═══ Input material

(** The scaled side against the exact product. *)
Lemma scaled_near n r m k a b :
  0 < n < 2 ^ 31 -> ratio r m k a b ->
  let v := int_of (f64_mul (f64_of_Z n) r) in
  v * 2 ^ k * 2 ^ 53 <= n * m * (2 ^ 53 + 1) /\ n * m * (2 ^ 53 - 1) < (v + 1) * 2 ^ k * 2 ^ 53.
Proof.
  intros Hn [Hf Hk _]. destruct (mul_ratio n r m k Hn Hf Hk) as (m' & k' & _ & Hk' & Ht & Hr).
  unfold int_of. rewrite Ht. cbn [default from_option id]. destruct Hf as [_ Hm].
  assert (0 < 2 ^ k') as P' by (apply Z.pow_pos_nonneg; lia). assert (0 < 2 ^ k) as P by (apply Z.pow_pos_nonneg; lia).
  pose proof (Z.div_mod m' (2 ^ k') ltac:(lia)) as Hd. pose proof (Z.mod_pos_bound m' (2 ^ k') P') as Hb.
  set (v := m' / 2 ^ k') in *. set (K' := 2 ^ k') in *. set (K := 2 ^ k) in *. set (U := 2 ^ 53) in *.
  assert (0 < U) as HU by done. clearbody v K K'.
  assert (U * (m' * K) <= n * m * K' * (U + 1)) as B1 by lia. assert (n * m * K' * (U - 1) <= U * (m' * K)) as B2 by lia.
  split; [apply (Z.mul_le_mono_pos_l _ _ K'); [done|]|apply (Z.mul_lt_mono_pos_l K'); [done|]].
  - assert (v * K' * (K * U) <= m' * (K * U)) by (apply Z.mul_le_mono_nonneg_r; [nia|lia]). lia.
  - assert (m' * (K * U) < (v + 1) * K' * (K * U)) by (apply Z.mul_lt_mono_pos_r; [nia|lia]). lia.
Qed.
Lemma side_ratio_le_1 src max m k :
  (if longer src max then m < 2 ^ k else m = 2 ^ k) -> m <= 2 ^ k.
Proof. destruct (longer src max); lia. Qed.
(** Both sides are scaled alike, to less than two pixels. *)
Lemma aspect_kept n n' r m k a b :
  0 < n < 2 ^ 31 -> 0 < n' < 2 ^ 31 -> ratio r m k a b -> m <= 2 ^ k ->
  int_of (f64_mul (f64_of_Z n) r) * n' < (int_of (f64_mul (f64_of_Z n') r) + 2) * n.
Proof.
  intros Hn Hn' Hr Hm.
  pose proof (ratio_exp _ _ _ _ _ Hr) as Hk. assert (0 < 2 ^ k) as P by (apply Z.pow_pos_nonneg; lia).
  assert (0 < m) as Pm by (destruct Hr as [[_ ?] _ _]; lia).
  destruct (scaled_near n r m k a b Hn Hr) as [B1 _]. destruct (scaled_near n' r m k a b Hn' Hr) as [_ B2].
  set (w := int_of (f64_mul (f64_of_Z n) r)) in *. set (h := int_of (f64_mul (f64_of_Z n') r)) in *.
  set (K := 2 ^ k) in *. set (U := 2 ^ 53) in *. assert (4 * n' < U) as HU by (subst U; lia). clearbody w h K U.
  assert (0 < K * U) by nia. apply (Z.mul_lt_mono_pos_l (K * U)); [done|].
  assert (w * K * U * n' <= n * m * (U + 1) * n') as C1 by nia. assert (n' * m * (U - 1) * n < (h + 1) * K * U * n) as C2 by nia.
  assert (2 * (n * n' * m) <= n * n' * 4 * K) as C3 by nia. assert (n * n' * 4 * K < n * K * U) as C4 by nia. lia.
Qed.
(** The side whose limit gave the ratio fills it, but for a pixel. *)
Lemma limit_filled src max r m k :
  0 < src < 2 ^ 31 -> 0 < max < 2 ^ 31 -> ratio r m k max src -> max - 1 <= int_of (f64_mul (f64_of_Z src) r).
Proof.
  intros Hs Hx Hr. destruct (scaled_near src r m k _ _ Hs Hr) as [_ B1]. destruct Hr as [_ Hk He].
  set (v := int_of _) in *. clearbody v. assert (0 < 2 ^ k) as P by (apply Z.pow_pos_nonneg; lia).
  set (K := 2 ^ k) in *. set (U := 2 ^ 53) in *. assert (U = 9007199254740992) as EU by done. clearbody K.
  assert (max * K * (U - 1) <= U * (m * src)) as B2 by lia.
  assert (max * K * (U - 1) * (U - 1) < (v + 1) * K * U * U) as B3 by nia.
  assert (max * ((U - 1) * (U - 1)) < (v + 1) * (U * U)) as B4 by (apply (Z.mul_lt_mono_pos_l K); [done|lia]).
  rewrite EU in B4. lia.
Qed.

══════

(Exercise) What you write must match the material above exactly and in full.

(Final answer)
(** The scaled side against the exact product. *)
Lemma scaled_near n r m k a b :
  0 < n < 2 ^ 31 -> ratio r m k a b ->
  let v := int_of (f64_mul (f64_of_Z n) r) in
  v * 2 ^ k * 2 ^ 53 <= n * m * (2 ^ 53 + 1) /\ n * m * (2 ^ 53 - 1) < (v + 1) * 2 ^ k * 2 ^ 53.
Proof.
  intros Hn [Hf Hk _]. destruct (mul_ratio n r m k Hn Hf Hk) as (m' & k' & _ & Hk' & Ht & Hr).
  unfold int_of. rewrite Ht. cbn [default from_option id]. destruct Hf as [_ Hm].
  assert (0 < 2 ^ k') as P' by (apply Z.pow_pos_nonneg; lia). assert (0 < 2 ^ k) as P by (apply Z.pow_pos_nonneg; lia).
  pose proof (Z.div_mod m' (2 ^ k') ltac:(lia)) as Hd. pose proof (Z.mod_pos_bound m' (2 ^ k') P') as Hb.
  set (v := m' / 2 ^ k') in *. set (K' := 2 ^ k') in *. set (K := 2 ^ k) in *. set (U := 2 ^ 53) in *.
  assert (0 < U) as HU by done. clearbody v K K'.
  assert (U * (m' * K) <= n * m * K' * (U + 1)) as B1 by lia. assert (n * m * K' * (U - 1) <= U * (m' * K)) as B2 by lia.
  split; [apply (Z.mul_le_mono_pos_l _ _ K'); [done|]|apply (Z.mul_lt_mono_pos_l K'); [done|]].
  - assert (v * K' * (K * U) <= m' * (K * U)) by (apply Z.mul_le_mono_nonneg_r; [nia|lia]). lia.
  - assert (m' * (K * U) < (v + 1) * K' * (K * U)) by (apply Z.mul_lt_mono_pos_r; [nia|lia]). lia.
Qed.
Lemma side_ratio_le_1 src max m k :
  (if longer src max then m < 2 ^ k else m = 2 ^ k) -> m <= 2 ^ k.
Proof. destruct (longer src max); lia. Qed.
(** Both sides are scaled alike, to less than two pixels. *)
Lemma aspect_kept n n' r m k a b :
  0 < n < 2 ^ 31 -> 0 < n' < 2 ^ 31 -> ratio r m k a b -> m <= 2 ^ k ->
  int_of (f64_mul (f64_of_Z n) r) * n' < (int_of (f64_mul (f64_of_Z n') r) + 2) * n.
Proof.
  intros Hn Hn' Hr Hm.
  pose proof (ratio_exp _ _ _ _ _ Hr) as Hk. assert (0 < 2 ^ k) as P by (apply Z.pow_pos_nonneg; lia).
  assert (0 < m) as Pm by (destruct Hr as [[_ ?] _ _]; lia).
  destruct (scaled_near n r m k a b Hn Hr) as [B1 _]. destruct (scaled_near n' r m k a b Hn' Hr) as [_ B2].
  set (w := int_of (f64_mul (f64_of_Z n) r)) in *. set (h := int_of (f64_mul (f64_of_Z n') r)) in *.
  set (K := 2 ^ k) in *. set (U := 2 ^ 53) in *. assert (4 * n' < U) as HU by (subst U; lia). clearbody w h K U.
  assert (0 < K * U) by nia. apply (Z.mul_lt_mono_pos_l (K * U)); [done|].
  assert (w * K * U * n' <= n * m * (U + 1) * n') as C1 by nia. assert (n' * m * (U - 1) * n < (h + 1) * K * U * n) as C2 by nia.
  assert (2 * (n * n' * m) <= n * n' * 4 * K) as C3 by nia. assert (n * n' * 4 * K < n * K * U) as C4 by nia. lia.
Qed.
(** The side whose limit gave the ratio fills it, but for a pixel. *)
Lemma limit_filled src max r m k :
  0 < src < 2 ^ 31 -> 0 < max < 2 ^ 31 -> ratio r m k max src -> max - 1 <= int_of (f64_mul (f64_of_Z src) r).
Proof.
  intros Hs Hx Hr. destruct (scaled_near src r m k _ _ Hs Hr) as [_ B1]. destruct Hr as [_ Hk He].
  set (v := int_of _) in *. clearbody v. assert (0 < 2 ^ k) as P by (apply Z.pow_pos_nonneg; lia).
  set (K := 2 ^ k) in *. set (U := 2 ^ 53) in *. assert (U = 9007199254740992) as EU by done. clearbody K.
  assert (max * K * (U - 1) <= U * (m * src)) as B2 by lia.
  assert (max * K * (U - 1) * (U - 1) < (v + 1) * K * U * U) as B3 by nia.
  assert (max * ((U - 1) * (U - 1)) < (v + 1) * (U * U)) as B4 by (apply (Z.mul_lt_mono_pos_l K); [done|lia]).
  rewrite EU in B4. lia.
Qed.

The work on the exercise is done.